At the age of 22, Surovy won his feature film debut in For Pete's Sake (1966, with Terri Garr and Nicholas Worth). 1969 put Surovy in the telefilm This Savage Land (with Glenn Corbett, Andrew Prine, and Charles Seel). In 1973, Surovy starred in the baseball film Bang the Drum Slowly (with Star Trek: The Original Series guest star Barbara Babcock).

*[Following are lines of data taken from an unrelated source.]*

(* ===== verification/StorageService.v ===== *)
(** * The storage service around its engine (crates/elo-storage/src/server.rs, freshness.rs)

    What the server admits, where it takes the engine's lock, and everything that can happen
    between: requests verified off the lock, witness leases, uploads that stream to the
    provider, maintenance, and restarts. The provider is the set of blobs it holds. *)

From S2P Require Import Prelude Platform Ids Record Chat Identity AuthorityData AuthorityWitness Authority AuthorityProof WitnessWire Attachments StorageWire StorageEngine.

(** ** Admission by source *)

Definition COMMANDS_PER_SOURCE : N := 2.
Definition MAX_COMMAND_SOURCES : N := 4096.

(** [CommandSources::acquire], and the drop of the permit it returns. *)
Definition acquire (ip : IpAddr) (active : gmap IpAddr N) : result Error (gmap IpAddr N) :=
  let network := source_network ip in
  let n := default 0 (active !! network) in
  _ ← fail_if ((COMMANDS_PER_SOURCE <=? n)
               || ((MAX_COMMAND_SOURCES <=? N.of_nat (size active))
                   && bool_decide (active !! network = None))) Limit;
  mret (<[network := n + 1]> active).
Definition release (ip : IpAddr) (active : gmap IpAddr N) : gmap IpAddr N :=
  let network := source_network ip in
  match active !! network with
  | Some n => if n - 1 =? 0 then delete network active else <[network := n - 1]> active
  | None => active
  end.

(** [Service::rate]: a window's start and its count. *)
Definition in_window (now : N) (kv : IpAddr * (N * N)) : Prop := saturating_sub now kv.2.1 < 60.
#[global] Instance in_window_dec now kv : Decision (in_window now kv).
Proof. unfold in_window. apply _. Defined.
Definition rate (ip : IpAddr) (now : N) (rates : gmap IpAddr (N * N))
    : gmap IpAddr (N * N) * result Error unit :=
  let ip := source_network ip in
  let rates := filter (in_window now) rates in
  if (4096 <=? N.of_nat (size rates)) && bool_decide (rates !! ip = None) then (rates, Err Limit)
  else
    let w := default (now, 0) (rates !! ip) in
    if 120 <=? w.2 then (<[ip := w]> rates, Err Limit)
    else (<[ip := (w.1, w.2 + 1)]> rates, Ok tt).

(** [Service::source_ip]; [header] is [x-real-ip], parsed. *)
Definition source_ip (trusted_loopback_proxy : bool) (peer : IpAddr) (header : option IpAddr)
    : result Error IpAddr :=
  if trusted_loopback_proxy && is_loopback peer then ok_or header Invalid else Ok peer.

Record ManagedStorage := { ms_provider : ProviderConfig; ms_allowed_owners : list IdentityId }.
Definition managed_ok (m : ManagedStorage) : result Error unit :=
  _ ← authorized_or (provider_validate (ms_provider m));
  fail_if (1024 <? nlen (ms_allowed_owners m)) Invalid.

(** ** Transfer streams *)

(** The body wrapper of [upload]: the bytes seen, those it passed on and hashed, and whether
    it failed on too many. *)
Fixpoint forward (expected seen : N) (chunks : list string) : N * string * bool :=
  match chunks with
  | [] => (seen, "", false)
  | c :: chunks =>
      let seen := saturating_add seen (slen c) in
      if expected <? seen then (seen, "", true)
      else let r := forward expected seen chunks in (r.1.1, c +:+ r.1.2, r.2)
  end.

(** The body of [download]: what the client receives, up to the first error; [None] is a
    provider error or a timeout. *)
Fixpoint deliver (expected seen : N) (stream : list (option string)) : list (result string string) :=
  match stream with
  | [] => if seen =? expected then [] else [Err "Attachment ended early."]
  | None :: _ => [Err "Attachment stream failed."]
  | Some c :: stream =>
      let next := saturating_add seen (slen c) in
      if expected <? next then [Err "Attachment size mismatch."]
      else Ok c :: deliver expected next stream
  end.

(** ** Scopes, cached leases and the provider's blobs *)

Abbreviation Scope := (SpaceId * StreamId)%type (only parsing).
Abbreviation Cache := (gmap Scope VerifiedFreshness) (only parsing).
Abbreviation Blobs := (gmap (ProviderConfig * (string * string)) string) (only parsing).

Section StorageService.
Context `{P : Platform} {S : AuthoritySerde} {W : WitnessSerde} {X : ProtocolSerde}.
Context `{C : Crypto} {B : StorageSerde}.

(** [ManagedStorage::for_command] and its use in [command] *)
Definition for_command (m : ManagedStorage) (v : Verified) : result Error ProviderConfig :=
  let id := sm_credential_id (ve_command v) in
  device ← authorized_or (credential (ve_authority v) id);
  _ ← fail_if (negb (can_manage (ve_authority v) id)
               || negb (contains (ms_allowed_owners m) (vc_identity device))) Unauthorized;
  mret (ms_provider m).
Definition managed_for (m : option ManagedStorage) (v : Verified)
    : result Error (option ProviderConfig) :=
  match sm_operation (ve_command v) with
  | ConfigureManaged _ _ => m ← ok_or m Unauthorized; p ← for_command m v; mret (Some p)
  | _ => Ok None
  end.

(** [valid] of an upload: exactly the announced bytes, with the announced hash. *)
Definition upload_valid (o : Object) (r : N * string * bool) : bool :=
  negb r.2 && (r.1.1 =? ob_size o) && (encode_hex (sha256 r.1.2) === ob_hash o).

(** ** Witness leases (freshness.rs) *)

Definition scope_le (p q : Scope * VerifiedFreshness) : Prop :=
  String.le (p.1.1 +:+ p.1.2) (q.1.1 +:+ q.1.2).
#[global] Instance scope_le_dec p q : Decision (scope_le p q).
Proof. unfold scope_le. apply _. Defined.

(** The cached lease, while it names the head and the engine accepts it. *)
Definition cached_lease (cache : Cache) (e : Engine) (scope : Scope) (head_ : RecordId)
    (instant now_ms : N) : option VerifiedFreshness :=
  f ← cache !! scope;
  if (fr_authority_head (vf_body f) === head_) && is_ok (check_witness e f instant now_ms)
  then Some f else None.

(** [pop_first] of the least scope, when the cache is full. *)
Definition make_room (cache : Cache) (scope : Scope) : Cache :=
  if (128 <=? N.of_nat (size cache)) && bool_decide (cache !! scope = None) then
    match merge_sort scope_le (map_to_list cache) with
    | kv :: _ => delete kv.1 cache
    | [] => cache
    end
  else cache.
Definition cache_lease (cache : Cache) (scope : Scope) (f : VerifiedFreshness)
    (instant now_ms : N) : Cache :=
  let cache := filter (λ kv, freshness_is_valid kv.2 instant now_ms = true) cache in
  <[scope := f]> (make_room cache scope).

(** What [require] does with the witness's answer: the engine observes its position, the
    cache keeps it, and it must name the head. *)
Definition fetched_lease (pin : WitnessPin) (r : HeadRequest) (encoded : string)
    (requested_at : N) (floor : option Position) (head_ : RecordId) (instant now_ms : N)
    (cache : Cache) (e : Engine) : Cache * Engine * result Error VerifiedFreshness :=
  match authorized_or (verify_freshness pin r encoded requested_at instant now_ms floor) with
  | Err x => (cache, e, Err x)
  | Ok f =>
      match observe_witness e f instant now_ms with
      | Err x => (cache, e, Err x)
      | Ok e =>
          let cache := cache_lease cache (hr_space_id r, hr_stream_id r) f instant now_ms in
          (cache, e, if fr_authority_head (vf_body f) === head_ then Ok f else Err Unauthorized)
      end
  end.

(** ** Critical sections *)

(** The end of [command]: the lease is checked and the command applied under one lock. *)
Definition apply_section (f : VerifiedFreshness) (v : Verified) (ip : IpAddr)
    (managed : option ProviderConfig) (draw : option string) (instant now_ms now_ms' : N)
    (e : Engine) : result Error (Engine * Response) :=
  _ ← check_witness e f instant now_ms;
  apply_with_managed v ip (now_ms' / 1000) managed draw e.

(** The end of [Service::claim]: [target] is what the token named before the lease. *)
Definition claim_section (target : SpaceId * StreamId * RecordId) (f : VerifiedFreshness)
    (object : AttachmentObjectId) (tok action : string) (instant now_ms now_ms' : N)
    (e : Engine) : result Error (Engine * Object) :=
  _ ← check_witness e f instant now_ms;
  again ← token_target e object tok action (now_ms' / 1000);
  _ ← fail_if (again =/= target) Unauthorized;
  claim object tok action (now_ms' / 1000) e.

(** [Service::new] on an opened engine, and [with_managed_storage] *)
Definition start (t : Tables) (key aud : string) (max_spaces : N) (pin : WitnessPin)
    (managed : option ManagedStorage) : result Error Engine :=
  e ← open t key aud max_spaces;
  _ ← authorized_or (pin_validate pin);
  e ← pin_witness e pin;
  _ ← match managed with Some m => managed_ok m | None => Ok tt end;
  mret e.

(** [Service::maintain] without interruption: which of the listed blobs the provider
    deleted is the argument [delete_ok]. *)
Definition maintain_object (delete_ok : Object → bool) (e : Engine) (o : Object) : Engine :=
  if is_ok (provider e (ob_space o) (ob_revision o)) && delete_ok o then deleted o e else e.
Definition maintain (rows : list ObjectRow) (delete_ok : Object → bool) (now : N) (e : Engine)
    : Engine :=
  match garbage rows now with
  | Err _ => e
  | Ok os => (prune now (fold_left (maintain_object delete_ok) os e)).1
  end.

(** ** The service as it runs *)

(** An upload between its claim and the end of its handler: the provider opened for it, and
    whether its put has succeeded with a valid body. *)
Record Upload := {
  up_object : Object; up_provider : option ProviderConfig; up_stored : bool;
}.
Definition object_key (o : Object) : string * string := (ob_space o, ob_object o).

Surovy followed with the 1976 telefilm The Time of Your Life (with James Harper and Norman Snow). Surovy reunited with Garr in 1980's Doctor Franken. Surovy then appeared in the 1984 mini-series George Washington (co-starring Ron Canada, Josh Clark, Richard Fancy, Megan Gallagher, John Glover, Kelsey Grammer, Harry Groener, Barrie Ingham, Jeremy Kemp, Richard Kiley, Stephen Macht, Clive Revill, Ned Romero, and Robert Schenkkan). Surovy's next film that year was The Act (with David Huddleston).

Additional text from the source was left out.